* [Directions for this task]: From the data that follows, print exactly the lines starting at the one containing "fit in 64 bits, with" and ending at the one containing "[capacity] slots; they"; include both of them and nothing more.

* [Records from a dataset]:

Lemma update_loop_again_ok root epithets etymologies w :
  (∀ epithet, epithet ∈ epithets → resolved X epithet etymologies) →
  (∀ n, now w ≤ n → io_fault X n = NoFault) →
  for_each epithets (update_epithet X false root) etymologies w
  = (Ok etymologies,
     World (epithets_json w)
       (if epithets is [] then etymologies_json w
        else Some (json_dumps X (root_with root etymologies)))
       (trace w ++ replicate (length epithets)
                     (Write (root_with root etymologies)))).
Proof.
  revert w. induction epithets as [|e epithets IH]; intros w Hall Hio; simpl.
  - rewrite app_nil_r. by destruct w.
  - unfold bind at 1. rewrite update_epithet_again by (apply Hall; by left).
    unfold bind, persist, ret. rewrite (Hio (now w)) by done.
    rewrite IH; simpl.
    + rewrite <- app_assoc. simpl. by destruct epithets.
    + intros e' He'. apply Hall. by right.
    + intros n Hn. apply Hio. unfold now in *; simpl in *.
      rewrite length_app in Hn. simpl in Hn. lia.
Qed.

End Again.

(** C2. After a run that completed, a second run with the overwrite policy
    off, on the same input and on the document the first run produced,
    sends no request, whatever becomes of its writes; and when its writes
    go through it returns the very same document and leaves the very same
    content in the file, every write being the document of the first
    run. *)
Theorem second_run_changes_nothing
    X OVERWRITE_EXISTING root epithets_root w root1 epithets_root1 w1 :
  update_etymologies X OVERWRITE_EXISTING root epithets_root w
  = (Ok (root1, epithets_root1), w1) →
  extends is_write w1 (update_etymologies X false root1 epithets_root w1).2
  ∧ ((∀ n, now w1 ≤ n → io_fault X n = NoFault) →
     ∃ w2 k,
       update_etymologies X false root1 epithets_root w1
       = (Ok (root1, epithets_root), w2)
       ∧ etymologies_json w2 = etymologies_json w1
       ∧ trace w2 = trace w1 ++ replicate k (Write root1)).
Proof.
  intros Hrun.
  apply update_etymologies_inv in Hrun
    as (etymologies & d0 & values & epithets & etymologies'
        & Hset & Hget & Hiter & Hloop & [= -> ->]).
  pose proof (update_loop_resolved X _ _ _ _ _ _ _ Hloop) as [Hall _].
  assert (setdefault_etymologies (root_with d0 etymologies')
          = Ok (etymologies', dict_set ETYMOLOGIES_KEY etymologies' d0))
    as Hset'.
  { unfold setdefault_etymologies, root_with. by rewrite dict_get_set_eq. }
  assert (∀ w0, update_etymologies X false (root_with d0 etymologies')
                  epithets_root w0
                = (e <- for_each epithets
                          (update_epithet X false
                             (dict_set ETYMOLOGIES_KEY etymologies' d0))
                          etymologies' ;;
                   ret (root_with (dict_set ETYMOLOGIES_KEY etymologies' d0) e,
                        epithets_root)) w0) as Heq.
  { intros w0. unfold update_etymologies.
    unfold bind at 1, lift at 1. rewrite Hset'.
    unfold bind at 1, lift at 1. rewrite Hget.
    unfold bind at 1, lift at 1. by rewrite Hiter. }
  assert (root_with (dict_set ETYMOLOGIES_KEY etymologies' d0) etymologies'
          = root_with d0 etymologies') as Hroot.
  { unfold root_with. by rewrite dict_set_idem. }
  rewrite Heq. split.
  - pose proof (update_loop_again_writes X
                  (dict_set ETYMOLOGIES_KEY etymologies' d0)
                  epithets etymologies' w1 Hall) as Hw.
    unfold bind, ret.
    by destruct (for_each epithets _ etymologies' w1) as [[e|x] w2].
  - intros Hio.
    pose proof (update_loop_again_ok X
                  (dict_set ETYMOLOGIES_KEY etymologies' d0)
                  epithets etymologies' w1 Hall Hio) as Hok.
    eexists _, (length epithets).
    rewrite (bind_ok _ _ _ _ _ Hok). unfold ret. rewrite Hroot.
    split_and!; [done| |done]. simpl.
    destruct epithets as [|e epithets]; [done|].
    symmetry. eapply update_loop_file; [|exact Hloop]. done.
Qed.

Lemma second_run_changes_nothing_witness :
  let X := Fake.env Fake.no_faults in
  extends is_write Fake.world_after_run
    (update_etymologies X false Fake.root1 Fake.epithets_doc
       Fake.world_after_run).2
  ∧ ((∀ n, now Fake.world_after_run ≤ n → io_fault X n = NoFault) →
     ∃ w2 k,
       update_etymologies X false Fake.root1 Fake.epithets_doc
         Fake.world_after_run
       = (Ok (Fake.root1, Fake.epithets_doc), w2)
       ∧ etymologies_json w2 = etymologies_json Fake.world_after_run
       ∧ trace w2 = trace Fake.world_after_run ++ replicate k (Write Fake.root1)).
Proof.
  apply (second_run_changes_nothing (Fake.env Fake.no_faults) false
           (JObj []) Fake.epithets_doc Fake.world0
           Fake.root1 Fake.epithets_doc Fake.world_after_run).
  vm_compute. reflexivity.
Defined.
---
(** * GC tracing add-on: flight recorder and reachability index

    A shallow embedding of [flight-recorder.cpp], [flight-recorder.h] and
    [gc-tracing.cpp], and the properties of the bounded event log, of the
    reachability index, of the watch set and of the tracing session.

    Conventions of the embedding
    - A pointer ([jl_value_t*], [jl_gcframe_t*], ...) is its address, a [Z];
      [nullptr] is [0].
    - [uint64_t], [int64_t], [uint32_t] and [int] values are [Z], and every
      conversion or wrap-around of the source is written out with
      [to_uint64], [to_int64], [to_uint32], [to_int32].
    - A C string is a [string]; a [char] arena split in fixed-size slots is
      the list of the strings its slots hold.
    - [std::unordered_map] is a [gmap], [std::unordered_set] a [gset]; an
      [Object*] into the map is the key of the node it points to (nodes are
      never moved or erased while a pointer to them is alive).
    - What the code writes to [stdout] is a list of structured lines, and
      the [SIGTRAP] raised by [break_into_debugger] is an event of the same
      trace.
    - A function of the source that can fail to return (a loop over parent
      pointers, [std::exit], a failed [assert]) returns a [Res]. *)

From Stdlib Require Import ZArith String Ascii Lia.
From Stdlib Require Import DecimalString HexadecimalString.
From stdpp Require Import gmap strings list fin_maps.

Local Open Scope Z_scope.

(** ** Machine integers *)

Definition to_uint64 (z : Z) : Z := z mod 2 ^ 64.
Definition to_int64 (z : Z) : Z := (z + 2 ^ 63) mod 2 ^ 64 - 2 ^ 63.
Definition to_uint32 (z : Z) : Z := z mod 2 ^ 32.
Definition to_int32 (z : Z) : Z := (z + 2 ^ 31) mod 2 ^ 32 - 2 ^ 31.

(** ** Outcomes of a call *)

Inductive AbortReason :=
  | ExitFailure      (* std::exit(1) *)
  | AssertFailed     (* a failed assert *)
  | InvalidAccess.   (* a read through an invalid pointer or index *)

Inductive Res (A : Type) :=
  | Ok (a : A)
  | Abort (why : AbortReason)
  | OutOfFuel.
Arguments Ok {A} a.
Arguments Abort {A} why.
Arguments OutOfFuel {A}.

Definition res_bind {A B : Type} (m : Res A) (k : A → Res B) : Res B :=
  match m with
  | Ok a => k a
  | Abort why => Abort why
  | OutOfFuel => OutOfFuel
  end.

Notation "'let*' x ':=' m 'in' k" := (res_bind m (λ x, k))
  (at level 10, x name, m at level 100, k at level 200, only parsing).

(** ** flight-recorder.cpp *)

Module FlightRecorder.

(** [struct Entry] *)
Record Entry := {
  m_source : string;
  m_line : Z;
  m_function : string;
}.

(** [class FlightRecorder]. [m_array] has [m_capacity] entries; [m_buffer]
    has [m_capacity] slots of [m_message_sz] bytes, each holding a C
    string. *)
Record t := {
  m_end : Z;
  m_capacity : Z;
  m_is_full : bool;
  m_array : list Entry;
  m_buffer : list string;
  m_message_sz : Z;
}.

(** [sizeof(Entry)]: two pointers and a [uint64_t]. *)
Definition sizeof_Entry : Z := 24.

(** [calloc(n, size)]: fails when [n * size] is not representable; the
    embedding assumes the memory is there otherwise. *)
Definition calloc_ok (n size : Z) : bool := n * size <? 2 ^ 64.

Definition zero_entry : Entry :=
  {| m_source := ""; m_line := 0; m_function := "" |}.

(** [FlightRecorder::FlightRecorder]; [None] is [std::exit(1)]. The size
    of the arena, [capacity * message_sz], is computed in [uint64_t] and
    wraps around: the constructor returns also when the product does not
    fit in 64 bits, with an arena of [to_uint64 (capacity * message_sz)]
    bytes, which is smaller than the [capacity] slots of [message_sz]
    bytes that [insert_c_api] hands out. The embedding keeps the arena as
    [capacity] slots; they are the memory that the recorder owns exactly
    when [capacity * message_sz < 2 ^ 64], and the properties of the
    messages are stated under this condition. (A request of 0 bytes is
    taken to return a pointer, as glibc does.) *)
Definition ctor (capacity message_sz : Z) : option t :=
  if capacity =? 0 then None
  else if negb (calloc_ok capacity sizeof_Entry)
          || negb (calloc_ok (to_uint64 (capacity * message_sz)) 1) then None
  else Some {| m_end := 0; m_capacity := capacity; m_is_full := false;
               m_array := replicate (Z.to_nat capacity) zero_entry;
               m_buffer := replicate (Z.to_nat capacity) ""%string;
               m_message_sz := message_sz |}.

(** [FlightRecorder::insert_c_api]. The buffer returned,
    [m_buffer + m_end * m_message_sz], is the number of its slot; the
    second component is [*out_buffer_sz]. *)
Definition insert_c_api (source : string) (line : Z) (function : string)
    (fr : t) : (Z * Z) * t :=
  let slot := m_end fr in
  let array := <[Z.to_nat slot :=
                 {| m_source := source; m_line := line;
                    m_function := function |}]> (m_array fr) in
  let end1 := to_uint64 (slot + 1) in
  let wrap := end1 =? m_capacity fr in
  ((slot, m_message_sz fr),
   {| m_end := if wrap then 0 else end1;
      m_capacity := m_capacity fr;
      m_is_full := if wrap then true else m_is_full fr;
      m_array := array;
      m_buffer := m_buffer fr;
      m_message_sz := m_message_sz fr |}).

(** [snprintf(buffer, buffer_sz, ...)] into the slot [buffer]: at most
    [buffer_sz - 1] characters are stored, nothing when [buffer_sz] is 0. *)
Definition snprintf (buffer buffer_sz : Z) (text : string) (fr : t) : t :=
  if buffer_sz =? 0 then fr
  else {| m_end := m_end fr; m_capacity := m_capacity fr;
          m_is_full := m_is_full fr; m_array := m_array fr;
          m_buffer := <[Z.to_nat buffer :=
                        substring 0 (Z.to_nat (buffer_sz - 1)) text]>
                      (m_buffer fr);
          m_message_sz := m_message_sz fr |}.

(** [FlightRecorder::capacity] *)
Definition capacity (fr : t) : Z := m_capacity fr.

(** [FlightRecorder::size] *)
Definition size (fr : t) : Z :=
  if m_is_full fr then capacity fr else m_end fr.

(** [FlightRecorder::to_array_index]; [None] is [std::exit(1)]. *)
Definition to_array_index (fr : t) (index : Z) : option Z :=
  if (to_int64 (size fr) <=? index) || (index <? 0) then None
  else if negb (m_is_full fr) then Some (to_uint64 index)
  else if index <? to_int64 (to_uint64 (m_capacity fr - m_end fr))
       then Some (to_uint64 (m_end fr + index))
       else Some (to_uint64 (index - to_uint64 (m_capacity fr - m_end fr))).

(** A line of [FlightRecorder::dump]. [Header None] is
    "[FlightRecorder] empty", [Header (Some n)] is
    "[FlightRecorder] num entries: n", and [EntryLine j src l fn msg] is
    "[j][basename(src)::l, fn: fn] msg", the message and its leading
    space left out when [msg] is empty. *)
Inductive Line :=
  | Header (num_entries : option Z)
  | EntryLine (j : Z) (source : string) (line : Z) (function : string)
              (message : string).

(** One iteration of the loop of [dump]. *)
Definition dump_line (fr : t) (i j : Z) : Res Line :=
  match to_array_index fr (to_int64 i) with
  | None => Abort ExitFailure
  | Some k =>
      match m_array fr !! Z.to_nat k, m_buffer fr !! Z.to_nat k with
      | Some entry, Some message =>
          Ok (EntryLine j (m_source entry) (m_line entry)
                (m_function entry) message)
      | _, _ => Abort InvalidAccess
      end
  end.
--
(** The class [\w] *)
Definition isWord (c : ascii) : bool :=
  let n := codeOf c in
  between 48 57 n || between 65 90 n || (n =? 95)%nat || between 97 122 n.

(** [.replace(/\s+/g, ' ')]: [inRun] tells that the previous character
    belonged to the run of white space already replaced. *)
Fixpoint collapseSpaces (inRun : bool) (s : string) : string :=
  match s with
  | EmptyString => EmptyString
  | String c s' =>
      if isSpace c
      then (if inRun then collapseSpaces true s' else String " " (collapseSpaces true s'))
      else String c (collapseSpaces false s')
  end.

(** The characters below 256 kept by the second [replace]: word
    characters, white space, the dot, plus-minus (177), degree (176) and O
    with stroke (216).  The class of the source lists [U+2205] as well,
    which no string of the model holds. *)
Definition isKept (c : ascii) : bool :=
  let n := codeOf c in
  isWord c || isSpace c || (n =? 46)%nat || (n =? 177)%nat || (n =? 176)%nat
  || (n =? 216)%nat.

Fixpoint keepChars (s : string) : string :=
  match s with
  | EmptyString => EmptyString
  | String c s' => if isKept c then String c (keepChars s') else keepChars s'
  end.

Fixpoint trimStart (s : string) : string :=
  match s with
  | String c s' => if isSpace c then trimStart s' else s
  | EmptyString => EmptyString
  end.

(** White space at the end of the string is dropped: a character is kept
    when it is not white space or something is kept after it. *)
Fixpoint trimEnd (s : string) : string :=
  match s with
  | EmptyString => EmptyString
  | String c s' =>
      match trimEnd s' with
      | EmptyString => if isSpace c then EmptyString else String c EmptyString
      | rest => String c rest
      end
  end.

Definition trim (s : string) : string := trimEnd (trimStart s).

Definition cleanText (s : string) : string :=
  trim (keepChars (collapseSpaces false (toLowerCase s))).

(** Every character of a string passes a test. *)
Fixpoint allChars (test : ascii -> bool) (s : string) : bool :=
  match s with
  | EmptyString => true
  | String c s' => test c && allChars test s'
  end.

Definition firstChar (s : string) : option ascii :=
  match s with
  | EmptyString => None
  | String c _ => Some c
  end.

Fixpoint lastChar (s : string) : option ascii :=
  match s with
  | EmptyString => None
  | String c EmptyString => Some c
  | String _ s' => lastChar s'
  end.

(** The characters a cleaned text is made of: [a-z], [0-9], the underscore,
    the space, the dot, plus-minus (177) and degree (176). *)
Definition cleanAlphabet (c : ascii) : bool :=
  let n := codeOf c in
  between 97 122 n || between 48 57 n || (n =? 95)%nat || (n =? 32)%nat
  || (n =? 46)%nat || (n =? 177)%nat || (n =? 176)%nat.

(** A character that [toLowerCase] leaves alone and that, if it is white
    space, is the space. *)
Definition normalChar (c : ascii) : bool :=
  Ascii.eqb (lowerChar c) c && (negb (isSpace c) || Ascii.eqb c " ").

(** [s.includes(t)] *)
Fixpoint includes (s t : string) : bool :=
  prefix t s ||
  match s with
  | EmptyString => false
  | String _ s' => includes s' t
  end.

* [Exercise answer]:
    fit in 64 bits, with an arena of [to_uint64 (capacity * message_sz)]
    bytes, which is smaller than the [capacity] slots of [message_sz]
    bytes that [insert_c_api] hands out. The embedding keeps the arena as
    [capacity] slots; they are the memory that the recorder owns exactly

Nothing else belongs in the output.